2. The system of claim 1, wherein the operating data further comprises one or more of a flow pressure, flow temperature, and a surface choke setting.
3. The system of claim 2, wherein the processor is further configured to:
determine unavailability of one or more of the operating data; and
automatically generate a request to verify the first data source.
4. The system of claim 1, wherein the first data source comprises a semi-permanent flow rate measurement device.
5. The system of claim 4, wherein the semi-permanent flow rate measurement device comprises an orifice plate mounted on a portion of the water injection well.
6. The system of claim 1, wherein the second data source comprises a portable flow meter removably positioned on a portion of the water injection well.
7. The system of claim 1, wherein the modelled flow rate is determined based on a flow rate equation and a choke equation.
8. The system according to claim 1, wherein the processor is further configured to, in response to determining that the first flow rate delta exceeds the predetermined threshold value, and prior to receiving the second measured flow rate from the second data source, automatically generate a request to modify the digital model.

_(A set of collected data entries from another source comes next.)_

Lemma find_from_spec st name extras l :
  cstring name ->
  (forall p, p ∈ l -> exists cl n, classes st !! p = Some cl /\ cc_name cl = Some n /\ cstring (text n)) ->
  exists r, find_from l st name extras = Some r /\
    match r with
    | Some p => p ∈ l /\ matching st name extras p
    | None => forall p, p ∈ l -> ~ matching st name extras p
    end.
Proof.
  intros Hs. induction l as [|p l IH]; intros Hl; cbn [find_from].
  { exists None. split; [done|]. intros p Hp. by apply not_elem_of_nil in Hp. }
  destruct (Hl p ltac:(left)) as (cl & n & Hc & Hn & Hcs). rewrite Hc. cbn [mbind option_bind].
  destruct (IH ltac:(intros q Hq; apply Hl; by right)) as (r & Hr & Hspec).
  assert (Hskip : ~ matching st name extras p ->
    exists r, find_from l st name extras = Some r /\
    match r with
    | Some q => q ∈ p :: l /\ matching st name extras q
    | None => forall q, q ∈ p :: l -> ~ matching st name extras q
    end).
  { intros Hno. exists r. split; [done|]. destruct r as [q|].
    - destruct Hspec. split; [by right|done].
    - intros q [->|Hq]%elem_of_cons; [done|by apply Hspec]. }
  destruct (negb (valid cl) && negb extras) eqn:Ev.
  - apply Hskip. intros (cl' & n' & Hc' & Hn' & _ & Hv). rewrite Hc in Hc'. injection Hc' as <-.
    destruct (valid cl), extras; done.
  - rewrite Hn. cbn [mbind option_bind]. destruct (ircd_strcmp (text n) name =? 0) eqn:Ec; bprop.
    + apply strcmp_0 in Ec; [|done..]. exists (Some p). split; [done|]. split; [left|].
      exists cl, n. split_and!; try done. by destruct (valid cl), extras.
    + apply Hskip. intros (cl' & n' & Hc' & Hn' & Hl' & _). rewrite Hc in Hc'. injection Hc' as <-.
      rewrite Hn in Hn'. injection Hn' as <-. apply Ec. by apply strcmp_0.
Qed.
(** get_sendq(); the value is remembered in the connection. *)
Definition get_sendq (cptr : N) (st : conf_state) : option (Z * conf_state) :=
  c ← local_clients st !! cptr;
  if negb (con_max_sendq c =? 0) then Some (con_max_sendq c, st)
  else
    r ← sendq_loop (cli_confs c) st;
    Some (match r with
          | Some q => (q, upd_client (set_max_sendq q) cptr st)
          | None => (u32 (DEFAULTMAXSENDQLENGTH (features st)), st)
          end).

Fixpoint ping_loop (l : list N) (ping : Z) (st : conf_state) : option Z :=
  match l with
  | [] => Some ping
  | a :: r =>
      cf ← confs st !! a;
      if has_bits (status cf) (CONF_CLIENT .| CONF_SERVER) then
        tmp ← get_conf_ping a st;
        ping_loop r (if (0 <? tmp) && ((tmp <? ping) || (ping =? 0)) then tmp else ping) st
      else ping_loop r ping st
  end.

Definition client_get_ping (cptr : N) (st : conf_state) : option Z :=
  c ← local_clients st !! cptr;
  ping ← ping_loop (cli_confs c) 0 st;
  Some (if ping =? 0 then PINGFREQUENCY (features st) else ping).

Fixpoint umode_loop (l : list N) (st : conf_state) : option (option (list Z)) :=
  match l with
  | [] => Some None
  | a :: r =>
      cf ← confs st !! a;
      if has_bits (status cf) CONF_CLIENT then
        k ← conn_class cf;
        cl ← classes (class_list st) !! k;
        match default_umode cl with Some u => Some (Some u) | None => umode_loop r st end
      else umode_loop r st
  end.

Definition client_get_default_umode (cptr : N) (st : conf_state) : option (option (list Z)) :=
  c ← local_clients st !! cptr; umode_loop (cli_confs c) st.

(** ** Sums over a store *)
Section sums.
Context {A : Type} (f : A -> Z).

Definition msum (m : gmap N A) : Z := map_fold (fun _ x s => f x + s) 0 m.

Lemma msum_empty : msum ∅ = 0.
Proof. reflexivity. Qed.

Lemma msum_insert i x m : m !! i = None -> msum (<[i := x]> m) = f x + msum m.
Proof. intros Hi. unfold msum. apply (map_fold_insert_L (fun _ x s => f x + s)); [lia|done]. Qed.

Lemma msum_delete i x m : m !! i = Some x -> msum (delete i m) = msum m - f x.
Proof.
  intros Hi. rewrite <- (insert_delete_id m i x Hi) at 2. rewrite msum_insert; [lia|]. apply lookup_delete_eq.
Qed.

Lemma msum_alter g i x m : m !! i = Some x -> msum (alter g i m) = msum m - f x + f (g x).
Proof.
  intros Hi. assert (alter g i m = <[i := g x]> (delete i m)) as ->.
  { rewrite insert_delete_eq. apply map_eq. intros j. destruct (decide (j = i)) as [->|Hj].
    - by rewrite lookup_alter_eq, lookup_insert_eq, Hi.
    - by rewrite lookup_alter_ne, lookup_insert_ne. }
  rewrite msum_insert by apply lookup_delete_eq. rewrite (msum_delete i x) by done. lia.
Qed.

Lemma msum_0 m : (forall i x, m !! i = Some x -> f x = 0) -> msum m = 0.
Proof.
  induction m as [|i x m Hi IH] using map_ind; intros Hm; [done|]. rewrite msum_insert by done.
  rewrite (Hm i x), IH; [done| |by apply lookup_insert_eq].
  intros j y Hj. apply (Hm j). rewrite lookup_insert_ne; [done|]. intros ->. congruence.
Qed.

Lemma msum_nonneg m : (forall i x, m !! i = Some x -> 0 <= f x) -> 0 <= msum m.
Proof.
  induction m as [|i x m Hi IH] using map_ind; intros Hm; [done|]. rewrite msum_insert by done.
  pose proof (Hm i x ltac:(by apply lookup_insert_eq)). specialize (IH ltac:(intros j y Hj; apply (Hm j);
    rewrite lookup_insert_ne; [done|intros ->; congruence])). lia.
Qed.
Lemma conf_check_server_sound ex cptr c st :
  sound ex st -> local_clients st !! cptr = Some c -> lines_current cptr st ->
  exists r st', conf_check_server cptr st = Some (r, st') /\ sound ex st'.
Proof.
  intros Hs Hcl Hcur. unfold conf_check_server. rewrite Hcl. cbn [mbind option_bind].
  assert (Hbegin : exists ok st1, (if IsUnknown c then
      '(first, st) ← attach_confs_byname cptr (cli_name c) CONF_SERVER st;
      Some (match first with Some _ => true | None => false end, st) else Some (true, st)) = Some (ok, st1) /\
      sound ex st1 /\ is_Some (local_clients st1 !! cptr) /\ lines_current cptr st1).
  { destruct (IsUnknown c); [|exists true, st; split_and!; try done; by exists c].
    pose proof Hs as (_ & _ & Ht). destruct (Ht cptr c Hcl) as (Hn & _).
    destruct (attach_byname_sound ex st cptr c (cli_name c) Hs Hcl Hn Hcur) as (r & st1 & -> & H). by eexists _, st1. }
  destruct Hbegin as (ok & st1 & -> & Hs1 & [c1 Hc1] & Hcur1). cbn [mbind option_bind].
  destruct ok; cbn [negb]; [|by eexists _, _]. rewrite Hc1. cbn [mbind option_bind].
  pose proof Hs1 as (Hi1 & Hl1 & Ht1). pose proof (Ht1 cptr c1 Hc1) as Hok.
  destruct (cc_attached _ _ (cv_core _ _ (ci_weak _ _ Hi1)) cptr c1 Hc1) as [_ Hlive].
  case_decide as Hst.
  - destruct (find_conf_byname_total st1 Hl1 (cli_confs c1) (cli_name c1) ltac:(apply Hok) Hlive) as [r E].
    rewrite E. cbn [mbind option_bind]. destruct r as [a|].
    + apply (keep_server_sound ex cptr c1); try done. intros ? [= <-].
      unfold find_conf_byname in E. case_match; [done|]. by apply first_conf_in in E as [? _].
    + destruct (det_all_ok ex cptr st1 c1 Hi1 Hc1) as (st2 & -> & Hi2 & Hf2 & Hc2 & _). cbn [mbind option_bind].
      eexists _, _. split; [done|]. by apply (sound_from ex st1 _ (set_confs []) cptr).
  - destruct (conf_by_dns_total st1 Hl1 cptr c1 Hok Hlive) as (r & st2 & -> & Hin & Hst2). cbn [mbind option_bind].
    destruct Hst2 as [->|(h & Hh & ->)]; [by apply (keep_server_sound ex cptr c1)|].
    apply (keep_server_sound ex cptr (set_sockhost h c1)).
    + apply sound_client; [done..|]. intros c0 (? & ? & ? & ?). by split_and!.
    + cbn. by rewrite lookup_alter_eq, Hc1.
    + intros c' a cf Hc' Ha Hcf. cbn in Hc'. rewrite lookup_alter_eq, Hc1 in Hc'. injection Hc' as <-. by apply (Hcur1 c1 a cf).
    + done.
Qed.

(** *** conf_check_client() *)
Lemma names_match_total m names : mask_ok m -> Forall cstring names -> exists b, names_match m names = Some b.
Proof.
  intros Hm. induction 1 as [|h names Hh _ IH]; cbn [names_match]; [by eexists|].
  destruct (matches_total m (take HOSTLEN h) Hm (cstring_take _ _ Hh)) as (b & -> & _). cbn [mbind option_bind].
  destruct b; [done|by eexists].
Qed.
(* ===== verification/Rehash.v ===== *)
(** * ircd/s_conf.c, ircd/ircd_parser.y: the configuration is read again

    The configuration file is the sequence of the blocks that the parser
    reduces, each with the values its variables have then; rehash() marks what
    there is, reads the file, resets the features the file does not set, drops
    what is not used, and closes the connections a K line or a G-line is for. *)
From S2P Require Import Prelude Chattr NumText IrcdString Match Bans Class Conf ConfLink.
Open Scope ircd_scope.

#[local] Arguments upd_class : simpl never.

(** ** Features (ircd_features.c)

    The four features that init_class() is told about, in their order in the
    table. *)
Inductive class_feature := FEAT_MAXIMUM_LINKS | FEAT_PINGFREQUENCY | FEAT_CONNECTFREQUENCY | FEAT_DEFAULTMAXSENDQLENGTH.

#[export] Instance class_feature_dec : EqDecision class_feature.
Proof. solve_decision. Defined.

Definition class_features_table : list class_feature :=
  [FEAT_MAXIMUM_LINKS; FEAT_PINGFREQUENCY; FEAT_CONNECTFREQUENCY; FEAT_DEFAULTMAXSENDQLENGTH].

Definition def_int (f : class_feature) : Z :=
  match f with
  | FEAT_MAXIMUM_LINKS => 1 | FEAT_PINGFREQUENCY => 120 | FEAT_CONNECTFREQUENCY => 600
  | FEAT_DEFAULTMAXSENDQLENGTH => 40000
  end.

Definition v_int (f : class_feature) (F : class_features) : Z :=
  match f with
  | FEAT_MAXIMUM_LINKS => MAXIMUM_LINKS F | FEAT_PINGFREQUENCY => PINGFREQUENCY F
  | FEAT_CONNECTFREQUENCY => CONNECTFREQUENCY F | FEAT_DEFAULTMAXSENDQLENGTH => DEFAULTMAXSENDQLENGTH F
  end.

Definition set_v_int (f : class_feature) (v : Z) (F : class_features) : class_features :=
  match f with
  | FEAT_MAXIMUM_LINKS => Build_class_features (PINGFREQUENCY F) (CONNECTFREQUENCY F) v (DEFAULTMAXSENDQLENGTH F)
  | FEAT_PINGFREQUENCY => Build_class_features v (CONNECTFREQUENCY F) (MAXIMUM_LINKS F) (DEFAULTMAXSENDQLENGTH F)
  | FEAT_CONNECTFREQUENCY => Build_class_features (PINGFREQUENCY F) v (MAXIMUM_LINKS F) (DEFAULTMAXSENDQLENGTH F)
  | FEAT_DEFAULTMAXSENDQLENGTH => Build_class_features (PINGFREQUENCY F) (CONNECTFREQUENCY F) (MAXIMUM_LINKS F) v
  end.

(** The features with FEAT_MARK. *)
Definition marks : Type := class_feature -> bool.
Definition no_marks : marks := fun _ => false.
Definition set_mark (f : class_feature) (b : bool) (m : marks) : marks := fun g => if decide (g = f) then b else m g.

(** A value is stored, and init_class() called when it is another one. *)
Definition change_feature (f : class_feature) (v : Z) (st : conf_state) : conf_state :=
  let F := set_v_int f v (features st) in
  if v_int f (features st) =? v then with_features F st
  else with_features F (with_classes (init_class F (class_list st)) st).

(** feature_set() for a feature of the table: [None] when no value is given,
    and else what strtoul() makes of it. *)
Definition new_value (f : class_feature) (v : option Z) : Z :=
  match v with Some t => s32 t | None => def_int f end.

Definition feature_set (f : class_feature) (v : option Z) (m : marks) (st : conf_state) : marks * conf_state :=
  (set_mark f (negb (new_value f v =? def_int f)) m, change_feature f (new_value f v) st).

(** feature_mark(): the features the file did not set. *)
Definition feature_mark (m : marks) (st : conf_state) : conf_state :=
  foldl (fun st f => if m f then st else change_feature f (def_int f) st) st class_features_table.
(** The loop over the list: [before] are the entries passed.  The entry that is
    tried is moved to the end, where the loop ends. *)
Fixpoint try_loop (e : connect_env) (now : Z) (l before : list N) (next : Z) (st : conf_state)
  : option (list N * option N * Z) :=
  match l with
  | [] => Some (before, None, next)
  | a :: r =>
      cf ← confs st !! a;
      if negb (has_bits (status cf) CONF_SERVER) || (port cf =? 0) || negb (has_bits (conf_flags cf) CONF_AUTOCONNECT)
      then try_loop e now r (before ++ [a]) next st
      else
        nm ← name cf;
        if juped e nm then try_loop e now r (before ++ [a]) next st
        else
          let on_hold := now <? hold cf in
          let next := if on_hold && (hold cf <? next) then hold cf else next in
          if on_hold then try_loop e now r (before ++ [a]) next st
          else
            k ← conn_class cf;
            cl ← classes (class_list st) !! k;
            if (max_links cl <? ref_count cl) || linked e nm || forbidden e nm
            then try_loop e now r (before ++ [a]) next st
            else Some (before ++ r ++ [a], Some a, next)
  end.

9. The system of claim 8, wherein the digital model is modified based on a well system modification.
10. The system of claim 8, wherein the well system modification comprises one or more of a shut-in pressure change, a wireline change, a well workover of a corresponding production well, a well recompletion of a corresponding production well, a change in water pressure supply to the water injection well, and addition of a new production well to a field.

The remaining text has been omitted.